The trust is governed by the terms of the trust document, which is usually written and in deed form. It is also governed by local law.
In the United States, the settlor is also called the trustor, grantor, donor, or creator.
The trust is widely considered to be the most innovative contribution to the English legal system. Today, trusts play a significant role in all common law systems, and their success has led some civil law jurisdictions to incorporate trusts into their civil codes. Trusts are recognized internationally under the Hague Convention on the Law Applicable to Trusts and on their Recognition which also regulates conflict of trusts.

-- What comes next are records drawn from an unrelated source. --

(** * Centrifuge read classifier ([classifier.h]): a shallow embedding

    The embedding follows [Classifier<index_t, local_index_t>] of
    [src/classifier.h].  Machine integers are integers of [Z] with the
    wrap-around written out: [uint32_t] values are reduced modulo 2^32,
    [size_t] and [uint64_t] values modulo 2^64, and the index type
    [index_t] is taken at its 32-bit instantiation.  Assertions are
    compiled out, as in a release build. *)

From Stdlib Require Import ZArith List Bool Lia Permutation Sorted.
Import ListNotations.
Local Open Scope Z_scope.

(** ** Machine integers *)

Definition u32 (x : Z) : Z := x mod 2 ^ 32.
Definition u64 (x : Z) : Z := x mod 2 ^ 64.

(** [index_t] arithmetic and [size_t] arithmetic. *)
Definition idx (x : Z) : Z := u32 x.
Definition sz (x : Z) : Z := u64 x.

(** ** Data model: the two counter structs *)

Module SpeciesCount.
Record t : Type := mk
  { id : Z; count : Z; weightedCount : Z; timeStamp : Z }.

(** [reset()] *)
Definition reset : t := mk 0 0 0 0.
End SpeciesCount.

Module GenusCount.
Record t : Type := mk
  { id : Z; count : Z; weightedCount : Z; timeStamp : Z;
    speciesMap : list SpeciesCount.t }.

(** [reset()] *)
Definition reset : t := mk 0 0 0 0 [].
End GenusCount.

(** ** Hierarchical aggregator *)

(** The scan of [addHitToGenusMap]: the first entry whose id is [genusID]
    is credited when its time stamp differs from [hi], and the scan stops
    there.  [None] when no entry has that id. *)
Fixpoint scanGenusMap (genusMap : list GenusCount.t) (genusID hi addWeight : Z)
  : option (nat * list GenusCount.t) :=
  match genusMap with
  | [] => None
  | g :: rest =>
      if GenusCount.id g =? genusID then
        if negb (GenusCount.timeStamp g =? hi) then
          Some (0%nat,
                GenusCount.mk (GenusCount.id g)
                              (u32 (GenusCount.count g + 1))
                              (u32 (GenusCount.weightedCount g + addWeight))
                              (u32 hi)
                              (GenusCount.speciesMap g) :: rest)
        else Some (0%nat, g :: rest)
      else
        match scanGenusMap rest genusID hi addWeight with
        | Some (i, rest') => Some (S i, g :: rest')
        | None => None
        end
  end.

(** [addHitToGenusMap]: returns the index of the entry and the updated map. *)
Definition addHitToGenusMap (genusMap : list GenusCount.t)
           (genusID hi addWeight : Z) : nat * list GenusCount.t :=
  match scanGenusMap genusMap genusID hi addWeight with
  | Some r => r
  | None =>
      (length genusMap,
       genusMap ++ [GenusCount.mk genusID 1 addWeight (u32 hi) []])
  end.

(** The scan of [addHitToSpeciesMap] over [genusCount.speciesMap];
    [gw] is [genusCount.weightedCount].  [None] when [found] stays false. *)
Fixpoint scanSpeciesMap (speciesMap : list SpeciesCount.t)
         (gw speciesID hi addWeight : Z)
  : option (Z * list SpeciesCount.t) :=
  match speciesMap with
  | [] => None
  | s :: rest =>
      if SpeciesCount.id s =? speciesID then
        if negb (SpeciesCount.timeStamp s =? hi) then
          Some (gw,
                SpeciesCount.mk (SpeciesCount.id s)
                                (u32 (SpeciesCount.count s + 1))
                                (u32 (SpeciesCount.weightedCount s + addWeight))
                                (u32 hi) :: rest)
        else Some (0, s :: rest)
      else
        match scanSpeciesMap rest gw speciesID hi addWeight with
        | Some (newScore, rest') => Some (newScore, s :: rest')
        | None => None
        end
  end.

Definition setSpeciesMap (g : GenusCount.t) (sm : list SpeciesCount.t)
  : GenusCount.t :=
  GenusCount.mk (GenusCount.id g) (GenusCount.count g)
                (GenusCount.weightedCount g) (GenusCount.timeStamp g) sm.

(** [addHitToSpeciesMap]: returns [newScore] and the updated genus entry. *)
Definition addHitToSpeciesMap (genusCount : GenusCount.t)
           (speciesID hi addWeight : Z) : Z * GenusCount.t :=
  match scanSpeciesMap (GenusCount.speciesMap genusCount)
                       (GenusCount.weightedCount genusCount)
                       speciesID hi addWeight with
  | Some (newScore, sm) => (newScore, setSpeciesMap genusCount sm)
  | None =>
      (addWeight,
       setSpeciesMap genusCount
         (GenusCount.speciesMap genusCount
            ++ [SpeciesCount.mk speciesID 1 addWeight (u32 hi)]))
  end.

(** Writing through the reference [_genusMap[genusIdx]]. *)
Fixpoint setNth {A : Type} (n : nat) (x : A) (l : list A) : list A :=
  match l, n with
  | [], _ => []
  | _ :: t, O => x :: t
  | h :: t, S n' => h :: setNth n' x t
  end.

(** ** External collaborators *)

(** Modelled from the spec: [Coord] of the absent alignment headers, one
    resolved genome position (reference id, offset, strand). *)
Record Coord : Type := mkCoord { ref : Z; off : Z; fw : bool }.

(** Modelled from the spec: [BWTHit] of the absent [hi_aligner.h], one seed
    match with its suffix-array range [_top, _bot), its match length and
    its offset into the read. *)
Module BWTHit.
Record t : Type := mk { _top : Z; _bot : Z; _len : Z; _bwoff : Z }.

Definition size (h : t) : Z := idx (_bot h - _top h).
Definition len (h : t) : Z := _len h.
End BWTHit.

(** Modelled from the spec: [ReadBWTHit] of the absent [hi_aligner.h], the
    ordered partial hits of one read and strand, with the completion flag
    and the current scan offset. *)
Module ReadBWTHit.
Record t : Type := mk
  { _fw : bool; _len : Z; _cur : Z; _done : bool;
    _partialHits : list BWTHit.t }.

Definition done (h : t) : bool := _done h.
Definition cur (h : t) : Z := _cur h.
Definition offsetSize (h : t) : Z := idx (Z.of_nat (length (_partialHits h))).

(** Modelled from the spec: [setOffset(offset)] of the absent header moves
    the current scan offset. *)
Definition setOffset (h : t) (offset : Z) : t :=
  mk (_fw h) (_len h) offset (_done h) (_partialHits h).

Property of any sort can be held on trust. The uses of trusts are many and varied. Trusts can be created during a person’s life (usually by a trust instrument) or after death in a Will.
Trusts can be created by written document (express trusts) or they can be created by implication (implied trusts).
Typically a trust is created by one of the following:
- a written trust document created by the settlor and signed by both the settlor and the trustees (often referred to as an inter vivos or “living trust”);
- an oral declaration;
- the will of a decedent, usually called a testamentary trust; or
- a court order (for example in family proceedings).
In some jurisdictions certain types of assets cannot be the subject of a trust without a written document.
Generally, a trust requires three certainties, as determined in Knight v Knight:
- Intention. There must be a clear intention to create a trust (Re Adams and the Kensington Vestry)
- Subject Matter. The property subject to the trust must be clearly identified (Palmer v Simmonds). One cannot, for example, settle “the majority of my estate”, as the precise extent cannot be ascertained. Trust property can be any form of specific property, be it real or personal, tangible or intangible. It is often, for example, real estate, shares or cash.
- Objects. The beneficiaries of the trust must be clearly identified, or at least be ascertainable (Re Hain’s Settlement). In the case of discretionary trusts, where the trustees have power to decide who the beneficiaries will be, the settlor must have described a clear class of beneficiaries (McPhail v Doulton). Beneficiaries can include people not born at the date of the trust (for example, “my future grandchildren”). Alternatively, the object of a trust could be a charitable purpose rather than specific beneficiaries.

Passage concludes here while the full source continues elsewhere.